Let’s not forget that you have to pay very high cost of rent to acquire a strategic location of which some landlords may demand goodwill.

What To Do

(1) My recommended guide for those looking to start a restaurant is that one should have at least 12 month’s worth of rent as backup capital.

(2) Once again, never sell your products on credit.

(3) Invest in value addition so that you can sell your meals at a premium and still maintain a steady flow of customers.

  1. Hardware Business

The problem with the hardware business is that profit margins for the fast-moving goods like cement and steel bars are quite slender. For instance, if you sell a whole bag of cement at Ksh550 you only gain Ksh20 profit.

If you sell a Y12 steel bar at Ksh1,000 you gain Ksh30. That is to say, if you hire someone to run this business for you and they decide to steal one bag from you, then you will have to supply 25 bags to recover from the loss.

This can end up being a loss-making situation especially when you have customers who order in bulk and you can’t meet their demand. Keep in mind that in the mjengo world, customers like to order goods from the best priced hardware that offers variety and free transport.

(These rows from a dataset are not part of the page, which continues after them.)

(* ===== verification/KyberKem.v ===== *)
(** Kyber itself: the encryption of indcpa.rs, the key encapsulation of kem.rs and its interface in
    lib.rs, with symetric.rs and verify.rs ([utils/kyber/src]). SHA-3 is a parameter. Tuples of
    byte arrays are taken to be laid out in order, as the [transmute]s of the code rely on.

    The sampling of the matrix can run forever; it has fuel. What samples gives [None] when the fuel
    runs out, which is not a panic ([Some Panic]). *)

From S2P Require Import Prelude KyberArith KyberNtt KyberPoly KyberBytes.

(** The hashes and the extendable outputs, as the streams of their bytes. *)
Class Sha3 := {
  sha3_256 : bytes → bytes;
  sha3_512 : bytes → bytes;
  shake128 : bytes → nat → u8;
  shake256 : bytes → nat → u8;
}.
Class Sha3Ok `{Sha3} : Prop := {
  sha3_256_ok : ∀ b, length (sha3_256 b) = 32%nat ∧ is_bytes (sha3_256 b);
  sha3_512_ok : ∀ b, length (sha3_512 b) = 64%nat ∧ is_bytes (sha3_512 b);
  shake128_ok : ∀ b n, fits 8 (shake128 b n);
  shake256_ok : ∀ b n, fits 8 (shake256 b n);
}.

(** params.rs *)
Definition SSBYTES : nat := 32.
Definition INDCPA_MSGBYTES : nat := SYMBYTES.
Definition INDCPA_PUBLICKEYBYTES : nat := POLYVECBYTES + SYMBYTES.
Definition INDCPA_SECRETKEYBYTES : nat := POLYVECBYTES.
Definition INDCPA_BYTES : nat := POLYVECCOMPRESSEDBYTES + POLYCOMPRESSEDBYTES.
Definition PUBLICKEYBYTES : nat := INDCPA_PUBLICKEYBYTES.
Definition SECRETKEYBYTES : nat := INDCPA_SECRETKEYBYTES + INDCPA_PUBLICKEYBYTES + 2 * SYMBYTES.
Definition CIPHERTEXTBYTES : nat := INDCPA_BYTES.
Definition XOF_BLOCKBYTES : nat := 168.
Definition GEN_MATRIX_NBLOCKS : nat := (12 * N / 8 * 4096 / 3329 + XOF_BLOCKBYTES) / XOF_BLOCKBYTES.

(** Rejection sampling: the values written to the front of a slice of [room] places. *)
Definition put (v : Z) (room : nat) (rest : nat → list Z) : list Z :=
  if v <? Q then match room with O => [] | S room => v :: rest room end else rest room.
Fixpoint rej_uniform (room : nat) (buf : bytes) : list Z :=
  match buf with
  | a :: b :: c :: buf =>
      let val0 := Z.land (Z.lor a (Z.shiftl b 8)) 4095 in
      let val1 := Z.land (Z.lor (Z.shiftr b 4) (Z.shiftl c 4)) 4095 in
      put val0 room (λ room, put val1 room (λ room, rej_uniform room buf))
  | _ => []
  end.

(* [pos] bytes of the stream are read, [a] is sampled *)
Fixpoint sample_loop (fuel : nat) (stream : nat → u8) (pos : nat) (buf : bytes) (buflen : nat) (a : list Z)
    : option (list Z) :=
  if (length a <? N)%nat then
    match fuel with
    | O => None
    | S fuel =>
        let off := (buflen mod 3)%nat in
        let buf := fold_left (λ buf k, <[k:=nth (buflen - off + k) buf 0]> buf) (seq 0 off) buf in
        let buf := <[off:=stream pos]> buf in
        let buflen := (off + XOF_BLOCKBYTES)%nat in
        sample_loop fuel stream (S pos) buf buflen (a ++ rej_uniform (N - length a) (take buflen buf))
    end
  else Some a.
Definition sample (fuel : nat) (stream : nat → u8) : option (list Z) :=
  let buflen := (GEN_MATRIX_NBLOCKS * XOF_BLOCKBYTES)%nat in
  let buf := map stream (seq 0 buflen) ++ [0; 0] in
  sample_loop fuel stream buflen buf buflen (rej_uniform N (take buflen buf)).

Section kyber.
Context `{Sha3} (fuel : nat).

(** symetric.rs *)
Definition hash_h (input : bytes) : bytes := sha3_256 input.
Definition hash_g (input : bytes) : bytes := sha3_512 input.
Definition prf (len : nat) (key : bytes) (nonce : u8) : bytes := map (shake256 (key ++ [nonce])) (seq 0 len).
Definition xof_absorb (seed : bytes) (x y : u8) : bytes := seed ++ [x; y].

(** verify.rs *)
Definition verify (a b : bytes) : bool := fold_left (λ acc '(a, b), Z.lor acc (Z.lxor a b)) (zip a b) 0 =? 0.

Definition getnoise_eta1 (seed : bytes) (nonce : u8) : list Z := eta1 (prf (ETA1 * N / 4) seed nonce).
Definition getnoise_eta2 (seed : bytes) (nonce : u8) : list Z := eta2 (prf (ETA2 * N / 4) seed nonce).

(** indcpa.rs *)
Definition gen_row (seed : bytes) (transposed : bool) (i : Z) : option (list (list Z)) :=
  mapM (λ j, sample fuel (shake128 (if transposed then xof_absorb seed i j else xof_absorb seed j i)))
    (seqZ 0 3).
Definition gen_matrix (seed : bytes) (transposed : bool) : option (list (list (list Z))) :=
  mapM (gen_row seed transposed) (seqZ 0 3).

Definition pack_pk (pv : list (list Z)) (seed : bytes) : outcome bytes :=
  try! b := polyvec.to_bytes pv in Done (b ++ seed).
Definition unpack_pk (pk : bytes) : list (list Z) * bytes :=
  (polyvec.from_bytes (take POLYVECBYTES pk), drop POLYVECBYTES pk).
Definition pack_sk (sk : list (list Z)) : outcome bytes := polyvec.to_bytes sk.
Definition unpack_sk (sk : bytes) : list (list Z) := polyvec.from_bytes sk.
Definition pack_ciphertext (b : list (list Z)) (v : list Z) : outcome bytes :=
  try! x := polyvec.compress b in try! y := poly.compress v in Done (x ++ y).
Definition unpack_ciphertext (c : bytes) : outcome (list (list Z) * list Z) :=
  let b := polyvec.decompress (take POLYVECCOMPRESSEDBYTES c) in
  try! v := poly.decompress (drop POLYVECCOMPRESSEDBYTES c) in Done (b, v).

Definition keypair_derand (coins : bytes) : option (outcome (bytes * bytes)) :=
  let buf := hash_g coins in
  let publicseed := take SYMBYTES buf in
  let noiseseed := drop SYMBYTES buf in
  a ← gen_matrix publicseed false;
  Some (
    let skpv := map (getnoise_eta1 noiseseed) (seqZ 0 3) in
    let e := map (λ i, getnoise_eta1 noiseseed (i + 3)) (seqZ 0 3) in
    try! skpv := polyvec.ntt skpv in
    try! e := polyvec.ntt e in
    try! pkpv := each (λ a, polyvec.basemul_acc_montgomery a skpv) a in
    try! pkpv := each poly.tomont pkpv in
    try! pkpv := polyvec.add pkpv e in
    try! pkpv := polyvec.reduce pkpv in
    try! pk := pack_pk pkpv publicseed in
    try! sk := pack_sk skpv in
    Done (pk, sk)).

(* what [enc] packs into the ciphertext, from the unpacked key and the matrix *)
Definition enc_parts (m coins : bytes) (pkpv : list (list Z)) (at_ : list (list (list Z))) :
    outcome (list (list Z) * list Z) :=
  let k := poly.from_msg m in
  let sp := map (getnoise_eta1 coins) (seqZ 0 3) in
  let ep := map (λ i, getnoise_eta2 coins (i + 3)) (seqZ 0 3) in
  let epp := getnoise_eta2 coins (3 + 3) in
  try! sp := polyvec.ntt sp in
  try! b := each (λ a, polyvec.basemul_acc_montgomery a sp) at_ in
  try! v := polyvec.basemul_acc_montgomery pkpv sp in
  try! b := polyvec.invntt_tomont b in
  try! v := poly.invntt_tomont v in
  try! b := polyvec.add b ep in
  try! v := poly.add v epp in
  try! v := poly.add v k in
  try! b := polyvec.reduce b in
  try! v := poly.reduce v in
  Done (b, v).
Definition enc (m pk coins : bytes) : option (outcome bytes) :=
  let (pkpv, seed) := unpack_pk pk in
  at_ ← gen_matrix seed true;
  Some (try! (b, v) := enc_parts m coins pkpv at_ in pack_ciphertext b v).

Definition dec (ct sk : bytes) : outcome bytes :=
  let skpv := unpack_sk sk in
  try! (b, v) := unpack_ciphertext ct in
  try! b := polyvec.ntt b in
  try! mp := polyvec.basemul_acc_montgomery skpv b in
  try! mp := poly.invntt_tomont mp in
  try! mp := poly.sub v mp in
  try! mp := poly.reduce mp in
  poly.to_msg mp.

(** kem.rs *)
Definition kem_keypair_derand (coins : bytes) : option (outcome bytes) :=
  r ← keypair_derand (take SYMBYTES coins);
  Some (
    try! (pk, sk) := r in
    let pk_hash := hash_h pk in
    let z := drop SYMBYTES coins in
    Done (sk ++ pk ++ pk_hash ++ z)).

Definition kem_enc_derand (pk coins : bytes) : option (outcome (bytes * bytes)) :=
  let kr := hash_g (coins ++ hash_h pk) in
  r ← enc coins pk (drop SYMBYTES kr);
  Some (try! ct := r in Done (ct, take SYMBYTES kr)).

Definition kem_dec (ct sk : bytes) : option (outcome (option bytes)) :=
  let isk := take INDCPA_SECRETKEYBYTES sk in
  let rest := drop INDCPA_SECRETKEYBYTES sk in
  let pk := take PUBLICKEYBYTES rest in
  let pk_hash := take SYMBYTES (drop PUBLICKEYBYTES rest) in
  match dec ct isk with
  | Panic => Some Panic
  | Done msg =>
      let kr := hash_g (msg ++ pk_hash) in
      r ← enc msg pk (drop SYMBYTES kr);
      Some (
        try! cyphertext := r in
        Done (if verify ct cyphertext then Some (take SYMBYTES kr) else None))
  end.

(** lib.rs: keys are their bytes. *)
Definition Keypair_new (seed : bytes) : option (outcome bytes) := kem_keypair_derand seed.
Definition publickey (kp : bytes) : bytes := take PUBLICKEYBYTES (drop INDCPA_SECRETKEYBYTES kp).
Definition Keypair_dec (kp ct : bytes) : option (outcome (option bytes)) := kem_dec ct kp.
Definition PublicKey_enc (pk seed : bytes) : option (outcome (bytes * bytes)) := kem_enc_derand pk seed.
End kyber.

(** What ends ends well; [settles] also says that the fuel is enough. *)
Definition safe {A} (m : option (outcome A)) (P : A → Prop) : Prop :=
  match m with Some o => yields o P | None => True end.
Definition settles {A} (m : option (outcome A)) (P : A → Prop) : Prop := ∃ o, m = Some o ∧ yields o P.

Lemma settles_some {A} (o : outcome A) (P : A → Prop) : yields o P → settles (Some o) P.
Proof. by exists o. Qed.
Lemma settles_mono {A} (m : option (outcome A)) (P R : A → Prop) :
  settles m P → (∀ x, P x → R x) → settles m R.
Proof. intros (o & -> & Ho) HR. apply settles_some. by eapply yields_mono. Qed.
Lemma settles_bind {A B} (m : option (outcome A)) (f : A → outcome B) (P : A → Prop) (R : B → Prop) :
  settles m P → (∀ x, P x → yields (f x) R) → settles (o ← m; Some (obind o f)) R.
Proof. intros (o & -> & Ho) HR. apply settles_some. by eapply yields_bind. Qed.
Lemma settles_safe {A} (m : option (outcome A)) (P : A → Prop) : settles m P → safe m P.
Proof. by intros (o & -> & Ho). Qed.
Lemma safe_settles {A} (m : option (outcome A)) (P : A → Prop) : safe m P → m ≠ None → settles m P.
Proof. destruct m as [o|]; [by intros Ho _; exists o|done]. Qed.

(** Vectors of three, componentwise. *)
Definition vec {A} (P : nat → A → Prop) (xs : list A) : Prop :=
  ∃ x0 x1 x2, xs = [x0; x1; x2] ∧ P 0%nat x0 ∧ P 1%nat x1 ∧ P 2%nat x2.

Lemma vec_map {A B} (f : A → B) (P : nat → A → Prop) (R : nat → B → Prop) xs :
  vec P xs → (∀ i x, P i x → R i (f x)) → vec R (map f xs).
Proof. intros (x0 & x1 & x2 & -> & ? & ? & ?) Hf. exists (f x0), (f x1), (f x2). split_and!; eauto. Qed.
Lemma vec_mono {A} (P R : nat → A → Prop) xs : vec P xs → (∀ i x, P i x → R i x) → vec R xs.
Proof. intros (x0 & x1 & x2 & -> & ? & ? & ?) Hf. exists x0, x1, x2. split_and!; eauto. Qed.
Lemma vec_Forall {A} (P : nat → A → Prop) (R : A → Prop) xs : vec P xs → (∀ i x, P i x → R x) → Forall R xs.
Proof. intros (x0 & x1 & x2 & -> & ? & ? & ?) Hf. repeat constructor; eauto. Qed.
Lemma yields_each_vec {A B} (f : A → outcome B) (P : nat → A → Prop) (R : nat → B → Prop) xs :
  vec P xs → (∀ i x, P i x → yields (f x) (R i)) → yields (each f xs) (vec R).
Proof.
  intros (x0 & x1 & x2 & -> & H0 & H1 & H2) Hf. cbn [each].
  destruct (Hf _ _ H0) as (y0 & -> & ?), (Hf _ _ H1) as (y1 & -> & ?), (Hf _ _ H2) as (y2 & -> & ?).
  apply yields_done. exists y0, y1, y2. done.
Qed.
Lemma yields_each2_vec {A B C} (f : A → B → outcome C) (P : nat → A → Prop) (P' : nat → B → Prop)
    (R : nat → C → Prop) xs ys :
  vec P xs → vec P' ys → (∀ i x y, P i x → P' i y → yields (f x y) (R i)) → yields (each2 f xs ys) (vec R).
Proof.
  intros (x0 & x1 & x2 & -> & H0 & H1 & H2) (y0 & y1 & y2 & -> & G0 & G1 & G2) Hf. cbn [each2].
  destruct (Hf _ _ _ H0 G0) as (z0 & -> & ?), (Hf _ _ _ H1 G1) as (z1 & -> & ?), (Hf _ _ _ H2 G2) as (z2 & -> & ?).
  apply yields_done. exists z0, z1, z2. done.
Qed.
Lemma vec_hats (F : nat → nat → Z * Z) xs : vec (λ i x, hat x (F i)) xs → hats xs F.
Proof. done. Qed.

(* a polynomial with small coefficients *)
Definition small (b : Z) (x : list Z) : Prop := length x = 256%nat ∧ bounded b x.

Lemma small_le b c x : b ≤ c → small b x → small c x.
Proof. intros ? [??]. split; [done|]. by eapply bounded_le. Qed.

Lemma hat_self x : length x = 256%nat → hat x (flip pair_at x).
Proof. intros Hl. split; [done|]. intros p _. reflexivity. Qed.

Hence, if you have cash-flow challenges, surviving in this ecosystem might prove tricky.

What To Do

(1) Apart from stocking FMCGs like cement, steel bars and paint be sure to add other products that offer wider profit margins e.g., ironmongeries, hinges, padlocks, white cement and putty.

1.Tenderpreneurship

As much as tenderpreneurship is dubbed as Kenya’s fastest way to the top of the food-chain, tenderpreneurs have to go through a lot to strike deals and get paid. In case you don’t know what tenderpreneurship is all about it is the business of supplying government institutions.

For instance, if you win a tender to supply the government with biro-pens or bar soaps then you automatically become a tenderpreneur. The advantage is that once you win the tender, there is no competition and you can price your merchandise in order to cover your cost and make some profit.

The catch however is that the government takes a long time to pay its creditors. Sometimes it takes 24 months to get paid. As such, despite the huge profit margins that are typical of tenderpreneurship, if you are operating on a shoe-string budget, then you are likely to close shop in a few months of opening.

What To Do

(1) Only go for tenders you can manage to supply and still remain afloat.

(2) Also, be sure to diversify your business e.g. by targeting other small customers – this will keep you going even as you wait for the fat cheque from your tender supplies.

Take-Home

Most small businesses are prone to cash-flow problems. However, the 5 listed above are the ones that face cash deficit quite often. It is important to keep in mind that factors like

(1) Not keeping proper books of account

(2) Bad debts and

(3) Growing too quickly can significantly worsen an already bad situation.